> The task
Return verbatim all lines from the first one in the records to the line with "revert attr r.", both ends kept.

(Task inputs Opens)

(** X4: when no variable the node refers to is set by an
    EnumerateCollection node, [buildRangeInfo] called with an empty
    [enumCollVar] (as [before] calls it) leaves the ranges exactly as they
    are and [enumCollVar] empty, whatever the shape of the node. *)
Theorem buildRangeInfo_without_collection_variable plan node attr
    (r : RangesInfo) :
  (∀ x, x ∈ references node → setByEnumerateCollection plan x = false) →
  ∃ attr', buildRangeInfo plan node "" attr r = ("", attr', r).
Proof.
  revert attr r.
  induction node as [x|a member0 IH|v|op lhs IHl rhs IHr|fname args];
    intros attr r Href.
  - exists attr. simpl.
    specialize (Href x ltac:(simpl; set_solver)).
    unfold setByEnumerateCollection in Href.
    destruct (getVarSetBy plan (var_id x)); [|done]. by rewrite Href.
  - destruct (IH attr r Href) as [attr' Heq]. exists attr'.
    simpl. by rewrite Heq.
  - by exists attr.
  - assert (Hl : ∀ x, x ∈ references lhs → setByEnumerateCollection plan x = false).
    { intros x Hx. apply Href. simpl. set_solver. }
    assert (Hr : ∀ x, x ∈ references rhs → setByEnumerateCollection plan x = false).
    { intros x Hx. apply Href. simpl. set_solver. }
    destruct (IHl attr r Hl) as [al Hal], (IHr attr r Hr) as [ar Har].
    destruct op; try (by exists attr).
    all: try (cbn [buildRangeInfo binary_type isOrdering];
              cbn [bool_decide decide_rel andb orb]; simpl;
              repeat match goal with
              | |- context [bool_decide ?P && bool_decide ?Q] =>
                  destruct (bool_decide P && bool_decide Q)
              end;
              rewrite ?Hal, ?Har; eauto; fail).
    (* the conjunction *)
    rewrite buildRangeInfo_and.
    destruct (IHl "" r Hl) as [al' Hal'], (IHr "" r Hr) as [ar' Har'].
    rewrite Hal', Har'. eauto.
  - by exists attr.
Qed.

Lemma buildRangeInfo_without_collection_variable_witness :
  ∃ attr',
    buildRangeInfo let_plan
      (AstBinary BINARY_LT (attributeAccess var_x ["a"]) five) "" "" ∅
    = ("", attr', ∅).
Proof.
  apply (buildRangeInfo_without_collection_variable let_plan
           (AstBinary BINARY_LT (attributeAccess var_x ["a"]) five) "" ∅).
  intros x Hx. simpl in Hx. apply list_elem_of_singleton in Hx as ->.
  reflexivity.
Defined.

(** ** The names ranges are filed under *)

Lemma insertIfCorrelated_enumCollVar res low high :
  (insertIfCorrelated res low high).1.1 = res.1.1.
Proof.
  destruct res as [[e a] r]. unfold insertIfCorrelated.
  by destruct (string_empty e).
Qed.

Lemma insertIfCorrelated_names res low high name :
  name ∈ rangeNames (insertIfCorrelated res low high).2 →
  name ∈ rangeNames res.2 ∨ (name = res.1.1 ∧ res.1.1 ≠ "").
Proof.
  destruct res as [[e a] r]. unfold insertIfCorrelated, string_empty.
  case_bool_decide as He; simpl; [by left|].
  rewrite rangeNames_insert. set_solver.
Qed.

Section Names.
Context (plan : ExecutionPlan).

Local Abbreviation fromCollection node name :=
  (∃ x, x ∈ references node
        ∧ setByEnumerateCollection plan x = true ∧ var_name x = name).

Lemma fromCollection_lhs op lhs rhs name :
  fromCollection lhs name → fromCollection (AstBinary op lhs rhs) name.
Proof. intros (x & ? & ?). exists x. simpl. set_solver. Qed.

Lemma fromCollection_rhs op lhs rhs name :
  fromCollection rhs name → fromCollection (AstBinary op lhs rhs) name.
Proof. intros (x & ? & ?). exists x. simpl. set_solver. Qed.

Lemma buildRangeInfo_names node :
  ∀ e a (r : RangesInfo),
    ((buildRangeInfo plan node e a r).1.1 = e
     ∨ fromCollection node (buildRangeInfo plan node e a r).1.1)
    ∧ (∀ name,
         name ∈ rangeNames (buildRangeInfo plan node e a r).2 →
         name ∈ rangeNames r ∨ (name = e ∧ e ≠ "") ∨ fromCollection node name).
Proof.
  induction node as [x|attributeName member0 IH|v|op lhs IHl rhs IHr|fname args];
    intros e a r.
  - simpl. unfold setByEnumerateCollection.
    destruct (getVarSetBy plan (var_id x)) as [setter|] eqn:Hsetter;
      [|split; [by left|by left]].
    case_bool_decide as Htype; simpl; [|split; [by left|by left]].
    split; [|by left]. right. exists x.
    rewrite Hsetter. split; [set_solver|]. split; [|done].
    by apply bool_decide_eq_true.
  - specialize (IH e a r). simpl.
    destruct (buildRangeInfo plan member0 e a r) as [[e' a'] r'].
    by destruct (string_empty e').
  - split; [by left|by left].
  - assert (Hside : ∀ side low high,
              (side = lhs ∨ side = rhs) →
              ((insertIfCorrelated (buildRangeInfo plan side e a r) low high).1.1 = e
               ∨ fromCollection (AstBinary op lhs rhs)
                   (insertIfCorrelated (buildRangeInfo plan side e a r) low high).1.1)
              ∧ (∀ name,
                   name ∈ rangeNames
                     (insertIfCorrelated (buildRangeInfo plan side e a r) low high).2 →
                   name ∈ rangeNames r ∨ (name = e ∧ e ≠ "")
                   ∨ fromCollection (AstBinary op lhs rhs) name)).
    { intros side low high Hside.
      assert (Hin : ((buildRangeInfo plan side e a r).1.1 = e
                     ∨ fromCollection (AstBinary op lhs rhs)
                         (buildRangeInfo plan side e a r).1.1)
                    ∧ (∀ name,
                         name ∈ rangeNames (buildRangeInfo plan side e a r).2 →
                         name ∈ rangeNames r ∨ (name = e ∧ e ≠ "")
                         ∨ fromCollection (AstBinary op lhs rhs) name)).
      { destruct Hside as [-> | ->].
        - destruct (IHl e a r) as [H1 H2]. split.
          + destruct H1 as [?|?]; [by left|right; by apply fromCollection_lhs].
          + intros name Hname. destruct (H2 name Hname) as [?|[?|?]]; eauto.
            right; right. by apply fromCollection_lhs.
        - destruct (IHr e a r) as [H1 H2]. split.
          + destruct H1 as [?|?]; [by left|right; by apply fromCollection_rhs].
          + intros name Hname. destruct (H2 name Hname) as [?|[?|?]]; eauto.
            right; right. by apply fromCollection_rhs. }
      destruct Hin as [H1 H2]. rewrite insertIfCorrelated_enumCollVar.
      split; [done|]. intros name Hname.
      apply insertIfCorrelated_names in Hname as [Hname|[-> Hne]]; [eauto|].
      destruct H1 as [H1|H1]; [|eauto].
      right; left. by rewrite H1 in *. }
    destruct op; try (split; [by left|by left]).
    all: try (cbn [buildRangeInfo binary_type isOrdering];
              cbn [bool_decide decide_rel andb orb]; simpl;
              repeat match goal with
              | |- context [bool_decide ?P && bool_decide ?Q] =>
                  destruct (bool_decide P && bool_decide Q)
              end;
              first [ apply Hside; eauto | split; [by left|by left] ]; fail).
    (* the conjunction *)
    rewrite buildRangeInfo_and.
    destruct (IHl e "" r) as [Hl1 Hl2].
    destruct (buildRangeInfo plan lhs e "" r) as [[e1 a1] r1]. simpl in Hl1, Hl2.
    destruct (IHr e1 "" r1) as [Hr1 Hr2]. split.
    + destruct Hr1 as [Hr1|Hr1]; [|right; by apply fromCollection_rhs].
      rewrite Hr1. destruct Hl1 as [?|?]; [by left|].
      right. by apply fromCollection_lhs.
    + intros name Hname. destruct (Hr2 name Hname) as [Hn|[[-> Hne]|Hn]].
      * destruct (Hl2 name Hn) as [?|[?|?]]; eauto.
        right; right. by apply fromCollection_lhs.
      * destruct Hl1 as [->|?]; [eauto|].
        right; right. by apply fromCollection_lhs.
      * right; right. by apply fromCollection_rhs.
  - split; [by left|by left].
Qed.

End Names.

(** X5: every variable name that has ranges after [buildRangeInfo] was
    called with an empty [enumCollVar] either had ranges before, or is the
    name of a variable that the node refers to and that an
    EnumerateCollection node sets: ranges are never filed under any other
    name. *)
Theorem buildRangeInfo_files_under_collection_variables
    plan node attr (r : RangesInfo) name :
  name ∈ rangeNames (buildRangeInfo plan node "" attr r).2 →
  name ∈ rangeNames r
  ∨ ∃ x, x ∈ references node
         ∧ setByEnumerateCollection plan x = true ∧ var_name x = name.
Proof.
  intros Hname.
  destruct (buildRangeInfo_names plan node "" attr r) as [_ H].
  destruct (H name Hname) as [?|[[_ ?]|?]]; [by left|done|by right].
Qed.

Lemma buildRangeInfo_files_under_collection_variables_witness :
  "p" ∈ rangeNames (∅ : RangesInfo)
  ∨ ∃ x, x ∈ references mixed_condition
         ∧ setByEnumerateCollection mixed_plan x = true ∧ var_name x = "p".
Proof.
  apply (buildRangeInfo_files_under_collection_variables mixed_plan
           mixed_condition "" ∅ "p").
  by vm_compute.
Defined.

(** X6: the nesting of conjunctions does not matter to [buildRangeInfo]:
    [(a AND b) AND c] and [a AND (b AND c)] give the same [enumCollVar], the
    same [attr] and the same ranges, the operands being visited from left
    to right with [attr] reset before each. *)
Theorem buildRangeInfo_conjunction_associative plan a b c enumCollVar attr
    (r : RangesInfo) :
  buildRangeInfo plan (AstBinary BINARY_AND (AstBinary BINARY_AND a b) c)
    enumCollVar attr r
  = buildRangeInfo plan (AstBinary BINARY_AND a (AstBinary BINARY_AND b c))
      enumCollVar attr r.
Proof.
  rewrite !buildRangeInfo_and.
  destruct (buildRangeInfo plan a enumCollVar "" r) as [[e1 a1] r1].
  by rewrite buildRangeInfo_and.
Qed.
(** ** What the scan of the filters does to the plan *)

Lemma alter_data (f : ExecutionNode → ExecutionNode) k
    (m : gmap nat ExecutionNode) id :
  (∀ N, data (f N) = data N) →
  data <$> alter f k m !! id = data <$> m !! id.
Proof.
  intros Hf. destruct (decide (k = id)) as [->|Hne].
  - rewrite lookup_alter_eq. destruct (m !! id); simpl; [by rewrite Hf|done].
  - by rewrite lookup_alter_ne.
Qed.

Lemma foldr_alter_data (f : ExecutionNode → ExecutionNode) ks
    (m : gmap nat ExecutionNode) id :
  (∀ N, data (f N) = data N) →
  data <$> foldr (λ k m, alter f k m) m ks !! id = data <$> m !! id.
Proof.
  intros Hf. induction ks as [|k ks IH]; [done|].
  simpl. by rewrite alter_data.
Qed.

Lemma replaceNode_data old new parent plan plan' :
  replaceNode old new parent plan = Ok plan' →
  _nextId plan' = _nextId plan
  ∧ _varSetBy plan' = _varSetBy plan
  ∧ ∀ id, data <$> getNodeById plan' id = data <$> getNodeById plan id.
Proof.
  unfold replaceNode.
  destruct (getNodeById plan old) as [Old|]; [|done].
  destruct (getNodeById plan new) as [New|]; [|done].
  destruct (getNodeById plan parent) as [Par|]; [|done].
  case_bool_decide; [|done]. intros [= <-].
  split; [done|]. split; [done|]. intros id.
  unfold getNodeById. cbn [_ids withIds].
  by rewrite alter_data, foldr_alter_data, alter_data.
Qed.

Lemma sameNodes_refl plan : sameNodes plan plan.
Proof.
  split; [done|]. intros id.
  by destruct (getNodeById plan id) as [N|].
Qed.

(Task inputs Closes)

> Response to this task
(** X4: when no variable the node refers to is set by an
    EnumerateCollection node, [buildRangeInfo] called with an empty
    [enumCollVar] (as [before] calls it) leaves the ranges exactly as they
    are and [enumCollVar] empty, whatever the shape of the node. *)
Theorem buildRangeInfo_without_collection_variable plan node attr
    (r : RangesInfo) :
  (∀ x, x ∈ references node → setByEnumerateCollection plan x = false) →
  ∃ attr', buildRangeInfo plan node "" attr r = ("", attr', r).
Proof.
  revert attr r.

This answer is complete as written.